STORED DATA:
(* ===== verification/Metrics.v ===== *)
(** * [crates/pahoa-net/src/metrics.rs]: the counters of a process

    The tables of counters that every task of the process writes: a hash map behind
    a lock for readers and a writer, its values atomics, as threads that take one
    step at a time.  [record_packet], [record_bytes_in], [record_packet_out],
    [record_delivery], [record_client_deflate] and [record_http] are one protocol,
    a call of it a key with what is added to each counter of its row. *)

From Stdlib Require Import ZArith Lia Bool Ascii.
From stdpp Require Import base tactics list gmap strings relations.
From S2P Require Import Prelude Types Text Json Packets Filter RoomStore.

(** ** One table *)

Section table.
Context {K : Type} `{Countable K}.
(** How many counters a row has. *)
Context (width : nat).

(** [record_..(key, amounts)]. *)
Definition Call : Type := K * list Z.

(** Where a thread is in the call at the head of its list. *)
Inductive Pc :=
| Idle                               (* before [TABLE.read()] *)
| Reading                            (* [.get(&key)], under the read lock *)
| Adding (exclusive : bool) (i : nat)  (* the [i]-th [fetch_add] *)
| Missed                             (* before [TABLE.write()] *)
| Writing.                           (* [.entry(key).or_default()] *)

Definition Thread : Type := list Call * Pc.

Record Table := mkTable {
  tb_rows : gmap K (list Z);
  tb_readers : Z;
  tb_writer : bool
}.

Definition add_at (i : nat) (n : Z) (row : list Z) : list Z := alter (fun c => wrap64 (c + n)) i row.

(** One step of a thread: [None] when it has nothing to do or waits for the
    lock. *)
Definition advance (s : Table) (t : Thread) : option (Table * Thread) :=
  match t with
  | ([], _) => None
  | ((key, amounts) :: calls, pc) =>
      match pc with
      | Idle =>
          if tb_writer s then None
          else Some (mkTable (tb_rows s) (tb_readers s + 1) false, (t.1, Reading))
      | Reading =>
          match tb_rows s !! key with
          | Some _ => Some (s, (t.1, Adding false 0))
          | None => Some (mkTable (tb_rows s) (tb_readers s - 1) (tb_writer s), (t.1, Missed))
          end
      | Missed =>
          if tb_writer s || negb (tb_readers s =? 0) then None
          else Some (mkTable (tb_rows s) (tb_readers s) true, (t.1, Writing))
      | Writing =>
          let row := default (replicate width 0) (tb_rows s !! key) in
          Some (mkTable (<[key := row]> (tb_rows s)) (tb_readers s) (tb_writer s), (t.1, Adding true 0))
      | Adding exclusive i =>
          match amounts !! i with
          | Some n => Some (mkTable (alter (add_at i n) key (tb_rows s)) (tb_readers s) (tb_writer s),
                            (t.1, Adding exclusive (S i)))
          | None =>
              Some (if exclusive then mkTable (tb_rows s) (tb_readers s) false
                    else mkTable (tb_rows s) (tb_readers s - 1) (tb_writer s),
                    (calls, Idle))
          end
      end
  end.

(** The process: the table and its threads, of which any may run next. *)
Definition World : Type := Table * list Thread.

Inductive wstep : World -> World -> Prop :=
| WStep s ts i t s' t' :
    ts !! i = Some t -> advance s t = Some (s', t') -> wstep (s, ts) (s', <[i := t']> ts).

Definition wstart (jobs : list (list Call)) : World :=
  (mkTable ∅ 0 false, (fun calls => (calls, Idle)) <$> jobs).

(** [record_..] alone, as a function of the rows. *)
Definition add_row (amounts row : list Z) : list Z := zip_with (fun c n => wrap64 (c + n)) row amounts.

Definition record (rows : gmap K (list Z)) (c : Call) : gmap K (list Z) :=
  <[c.1 := add_row c.2 (default (replicate width 0) (rows !! c.1))]> rows.

(** ** What is in the table and what is still to come *)

Definition counter (s : Table) (k : K) (i : nat) : Z := default 0 (tb_rows s !! k ≫= (fun row => row !! i)).

Definition amount (k : K) (i : nat) (c : Call) : Z :=
  if bool_decide (c.1 = k) then default 0 (c.2 !! i) else 0.

Definition total (k : K) (i : nat) (calls : list Call) : Z := sum_of (amount k i) calls.

(** Of the head's amounts, those before the place of the thread are in. *)
Definition remaining (k : K) (i : nat) (t : Thread) : Z :=
  match t with
  | (c :: calls, Adding _ j) => (if (i <? j)%nat then 0 else amount k i c) + total k i calls
  | (calls, _) => total k i calls
  end.

Definition reads (t : Thread) : Z :=
  match t with
  | (_ :: _, Reading) | (_ :: _, Adding false _) => 1
  | _ => 0
  end.

Definition writes (t : Thread) : Z :=
  match t with
  | (_ :: _, Writing) | (_ :: _, Adding true _) => 1
  | _ => 0
  end.

(** A thread still has a call for the key. *)
Definition pending (k : K) (t : Thread) : Prop := exists c, c ∈ t.1 /\ c.1 = k.

(** The head's row is there while a thread adds to it. *)
Definition holds_row (s : Table) (t : Thread) : Prop :=
  match t with
  | (c :: _, Adding _ _) => is_Some (tb_rows s !! c.1)
  | _ => True
  end.

Definition well_formed (t : Thread) : Prop := Forall (fun c : Call => length c.2 = width) t.1.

THE PROBLEM: Please restate the records in full, word for word.

RESPONSE AREA:
(* ===== verification/Metrics.v ===== *)
(** * [crates/pahoa-net/src/metrics.rs]: the counters of a process

    The tables of counters that every task of the process writes: a hash map behind
    a lock for readers and a writer, its values atomics, as threads that take one
    step at a time.  [record_packet], [record_bytes_in], [record_packet_out],
    [record_delivery], [record_client_deflate] and [record_http] are one protocol,
    a call of it a key with what is added to each counter of its row. *)

From Stdlib Require Import ZArith Lia Bool Ascii.
From stdpp Require Import base tactics list gmap strings relations.
From S2P Require Import Prelude Types Text Json Packets Filter RoomStore.

(** ** One table *)

Section table.
Context {K : Type} `{Countable K}.
(** How many counters a row has. *)
Context (width : nat).

(** [record_..(key, amounts)]. *)
Definition Call : Type := K * list Z.

(** Where a thread is in the call at the head of its list. *)
Inductive Pc :=
| Idle                               (* before [TABLE.read()] *)
| Reading                            (* [.get(&key)], under the read lock *)
| Adding (exclusive : bool) (i : nat)  (* the [i]-th [fetch_add] *)
| Missed                             (* before [TABLE.write()] *)
| Writing.                           (* [.entry(key).or_default()] *)

Definition Thread : Type := list Call * Pc.

Record Table := mkTable {
  tb_rows : gmap K (list Z);
  tb_readers : Z;
  tb_writer : bool
}.

Definition add_at (i : nat) (n : Z) (row : list Z) : list Z := alter (fun c => wrap64 (c + n)) i row.

(** One step of a thread: [None] when it has nothing to do or waits for the
    lock. *)
Definition advance (s : Table) (t : Thread) : option (Table * Thread) :=
  match t with
  | ([], _) => None
  | ((key, amounts) :: calls, pc) =>
      match pc with
      | Idle =>
          if tb_writer s then None
          else Some (mkTable (tb_rows s) (tb_readers s + 1) false, (t.1, Reading))
      | Reading =>
          match tb_rows s !! key with
          | Some _ => Some (s, (t.1, Adding false 0))
          | None => Some (mkTable (tb_rows s) (tb_readers s - 1) (tb_writer s), (t.1, Missed))
          end
      | Missed =>
          if tb_writer s || negb (tb_readers s =? 0) then None
          else Some (mkTable (tb_rows s) (tb_readers s) true, (t.1, Writing))
      | Writing =>
          let row := default (replicate width 0) (tb_rows s !! key) in
          Some (mkTable (<[key := row]> (tb_rows s)) (tb_readers s) (tb_writer s), (t.1, Adding true 0))
      | Adding exclusive i =>
          match amounts !! i with
          | Some n => Some (mkTable (alter (add_at i n) key (tb_rows s)) (tb_readers s) (tb_writer s),
                            (t.1, Adding exclusive (S i)))
          | None =>
              Some (if exclusive then mkTable (tb_rows s) (tb_readers s) false
                    else mkTable (tb_rows s) (tb_readers s - 1) (tb_writer s),
                    (calls, Idle))
          end
      end
  end.

(** The process: the table and its threads, of which any may run next. *)
Definition World : Type := Table * list Thread.

Inductive wstep : World -> World -> Prop :=
| WStep s ts i t s' t' :
    ts !! i = Some t -> advance s t = Some (s', t') -> wstep (s, ts) (s', <[i := t']> ts).

Definition wstart (jobs : list (list Call)) : World :=
  (mkTable ∅ 0 false, (fun calls => (calls, Idle)) <$> jobs).

(** [record_..] alone, as a function of the rows. *)
Definition add_row (amounts row : list Z) : list Z := zip_with (fun c n => wrap64 (c + n)) row amounts.

Definition record (rows : gmap K (list Z)) (c : Call) : gmap K (list Z) :=
  <[c.1 := add_row c.2 (default (replicate width 0) (rows !! c.1))]> rows.

(** ** What is in the table and what is still to come *)

Definition counter (s : Table) (k : K) (i : nat) : Z := default 0 (tb_rows s !! k ≫= (fun row => row !! i)).

Definition amount (k : K) (i : nat) (c : Call) : Z :=
  if bool_decide (c.1 = k) then default 0 (c.2 !! i) else 0.

Definition total (k : K) (i : nat) (calls : list Call) : Z := sum_of (amount k i) calls.

(** Of the head's amounts, those before the place of the thread are in. *)
Definition remaining (k : K) (i : nat) (t : Thread) : Z :=
  match t with
  | (c :: calls, Adding _ j) => (if (i <? j)%nat then 0 else amount k i c) + total k i calls
  | (calls, _) => total k i calls
  end.

Definition reads (t : Thread) : Z :=
  match t with
  | (_ :: _, Reading) | (_ :: _, Adding false _) => 1
  | _ => 0
  end.

Definition writes (t : Thread) : Z :=
  match t with
  | (_ :: _, Writing) | (_ :: _, Adding true _) => 1
  | _ => 0
  end.

(** A thread still has a call for the key. *)
Definition pending (k : K) (t : Thread) : Prop := exists c, c ∈ t.1 /\ c.1 = k.

(** The head's row is there while a thread adds to it. *)
Definition holds_row (s : Table) (t : Thread) : Prop :=
  match t with
  | (c :: _, Adding _ _) => is_Some (tb_rows s !! c.1)
  | _ => True
  end.

Definition well_formed (t : Thread) : Prop := Forall (fun c : Call => length c.2 = width) t.1.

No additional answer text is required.